Dataset excerpts
═══

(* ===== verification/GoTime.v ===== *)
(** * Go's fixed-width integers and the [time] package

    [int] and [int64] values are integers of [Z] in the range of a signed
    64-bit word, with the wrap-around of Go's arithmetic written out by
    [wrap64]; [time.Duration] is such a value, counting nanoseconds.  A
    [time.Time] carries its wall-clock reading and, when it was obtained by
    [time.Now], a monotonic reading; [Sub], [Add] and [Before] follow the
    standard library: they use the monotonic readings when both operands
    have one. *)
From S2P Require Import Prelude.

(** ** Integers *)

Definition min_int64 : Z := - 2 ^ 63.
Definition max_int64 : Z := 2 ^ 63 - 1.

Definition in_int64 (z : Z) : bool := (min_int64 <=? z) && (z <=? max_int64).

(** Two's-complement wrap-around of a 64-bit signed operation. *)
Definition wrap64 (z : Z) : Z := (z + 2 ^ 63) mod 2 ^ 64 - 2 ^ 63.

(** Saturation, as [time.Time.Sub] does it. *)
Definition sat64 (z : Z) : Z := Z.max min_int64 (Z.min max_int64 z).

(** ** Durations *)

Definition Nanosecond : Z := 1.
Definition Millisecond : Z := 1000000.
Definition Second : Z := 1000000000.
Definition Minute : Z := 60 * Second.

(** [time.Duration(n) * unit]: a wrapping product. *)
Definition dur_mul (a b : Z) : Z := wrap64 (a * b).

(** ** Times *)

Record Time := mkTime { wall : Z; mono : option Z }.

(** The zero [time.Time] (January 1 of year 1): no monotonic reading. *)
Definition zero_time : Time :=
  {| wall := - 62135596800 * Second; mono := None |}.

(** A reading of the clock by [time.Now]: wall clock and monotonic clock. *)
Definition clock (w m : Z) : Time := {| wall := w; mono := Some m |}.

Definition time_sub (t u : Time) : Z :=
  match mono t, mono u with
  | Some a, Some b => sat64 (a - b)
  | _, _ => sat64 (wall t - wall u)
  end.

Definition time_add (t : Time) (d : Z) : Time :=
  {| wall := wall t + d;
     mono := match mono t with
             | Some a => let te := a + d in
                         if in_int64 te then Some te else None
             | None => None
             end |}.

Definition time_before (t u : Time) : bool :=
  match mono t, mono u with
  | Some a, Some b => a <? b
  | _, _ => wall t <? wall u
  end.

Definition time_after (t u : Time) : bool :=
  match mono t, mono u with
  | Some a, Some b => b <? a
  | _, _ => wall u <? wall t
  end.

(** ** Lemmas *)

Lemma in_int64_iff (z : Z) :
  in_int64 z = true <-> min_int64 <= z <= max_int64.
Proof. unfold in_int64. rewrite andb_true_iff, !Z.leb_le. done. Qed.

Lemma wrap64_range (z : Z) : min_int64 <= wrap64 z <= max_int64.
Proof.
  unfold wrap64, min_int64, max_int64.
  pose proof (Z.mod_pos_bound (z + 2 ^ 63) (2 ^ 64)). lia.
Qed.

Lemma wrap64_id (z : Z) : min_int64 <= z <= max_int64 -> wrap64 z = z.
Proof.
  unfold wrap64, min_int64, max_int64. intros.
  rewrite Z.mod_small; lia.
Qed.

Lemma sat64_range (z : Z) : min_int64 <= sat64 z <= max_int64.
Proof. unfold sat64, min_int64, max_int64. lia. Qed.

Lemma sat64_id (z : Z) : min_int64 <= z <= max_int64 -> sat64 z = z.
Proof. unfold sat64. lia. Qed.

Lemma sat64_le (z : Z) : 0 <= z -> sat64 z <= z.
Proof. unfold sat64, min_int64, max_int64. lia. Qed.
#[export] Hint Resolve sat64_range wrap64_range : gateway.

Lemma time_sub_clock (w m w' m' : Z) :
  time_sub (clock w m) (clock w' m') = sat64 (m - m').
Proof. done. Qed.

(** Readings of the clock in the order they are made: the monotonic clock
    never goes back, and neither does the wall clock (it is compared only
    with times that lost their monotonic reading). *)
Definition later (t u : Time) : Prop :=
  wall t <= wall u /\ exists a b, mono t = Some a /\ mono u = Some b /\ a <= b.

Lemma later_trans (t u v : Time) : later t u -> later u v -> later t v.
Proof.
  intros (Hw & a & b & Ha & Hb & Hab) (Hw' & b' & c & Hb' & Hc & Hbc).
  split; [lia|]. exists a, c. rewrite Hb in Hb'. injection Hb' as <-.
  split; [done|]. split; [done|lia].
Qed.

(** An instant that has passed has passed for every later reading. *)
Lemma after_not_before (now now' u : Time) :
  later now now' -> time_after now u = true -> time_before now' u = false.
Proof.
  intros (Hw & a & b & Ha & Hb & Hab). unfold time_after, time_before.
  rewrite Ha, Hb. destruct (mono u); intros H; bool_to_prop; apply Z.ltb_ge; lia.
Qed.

═══

**Work order**
Check each line of the data above for the word "rewrite" and copy the ones where it is found.

**The answer**
Proof. unfold in_int64. rewrite andb_true_iff, !Z.leb_le. done. Qed.
  rewrite Z.mod_small; lia.
  split; [lia|]. exists a, c. rewrite Hb in Hb'. injection Hb' as <-.
  rewrite Ha, Hb. destruct (mono u); intros H; bool_to_prop; apply Z.ltb_ge; lia.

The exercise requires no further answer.